**THE INPUT:**
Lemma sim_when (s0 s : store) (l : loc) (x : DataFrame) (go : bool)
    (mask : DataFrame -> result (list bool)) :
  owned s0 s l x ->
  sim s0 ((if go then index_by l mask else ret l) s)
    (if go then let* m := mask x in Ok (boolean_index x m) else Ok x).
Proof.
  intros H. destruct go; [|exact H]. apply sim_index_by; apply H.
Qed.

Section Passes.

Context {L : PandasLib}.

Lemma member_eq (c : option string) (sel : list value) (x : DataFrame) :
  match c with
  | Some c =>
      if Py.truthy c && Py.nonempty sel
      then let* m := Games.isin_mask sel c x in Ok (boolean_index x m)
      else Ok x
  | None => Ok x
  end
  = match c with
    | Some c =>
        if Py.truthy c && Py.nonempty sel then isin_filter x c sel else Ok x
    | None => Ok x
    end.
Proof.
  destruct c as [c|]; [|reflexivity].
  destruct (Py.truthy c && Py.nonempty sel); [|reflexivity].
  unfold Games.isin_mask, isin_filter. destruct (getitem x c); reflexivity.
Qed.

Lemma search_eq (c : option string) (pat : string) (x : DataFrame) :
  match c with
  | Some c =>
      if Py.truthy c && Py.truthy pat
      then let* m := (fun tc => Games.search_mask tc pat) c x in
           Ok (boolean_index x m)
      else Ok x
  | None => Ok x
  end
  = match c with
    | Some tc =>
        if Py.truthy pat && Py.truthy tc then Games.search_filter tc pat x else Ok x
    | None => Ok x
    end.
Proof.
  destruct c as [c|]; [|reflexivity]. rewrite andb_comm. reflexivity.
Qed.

**PROBLEM DESCRIPTION:** Copy back the listing above exactly, but only from the line with "unfold Games.isin_mask, isin_filter." through the line with "then let* m := (fun", both ends included.

**RESPONSE FOR THIS EXERCISE:**
  unfold Games.isin_mask, isin_filter. destruct (getitem x c); reflexivity.
Qed.

Lemma search_eq (c : option string) (pat : string) (x : DataFrame) :
  match c with
  | Some c =>
      if Py.truthy c && Py.truthy pat
      then let* m := (fun tc => Games.search_mask tc pat) c x in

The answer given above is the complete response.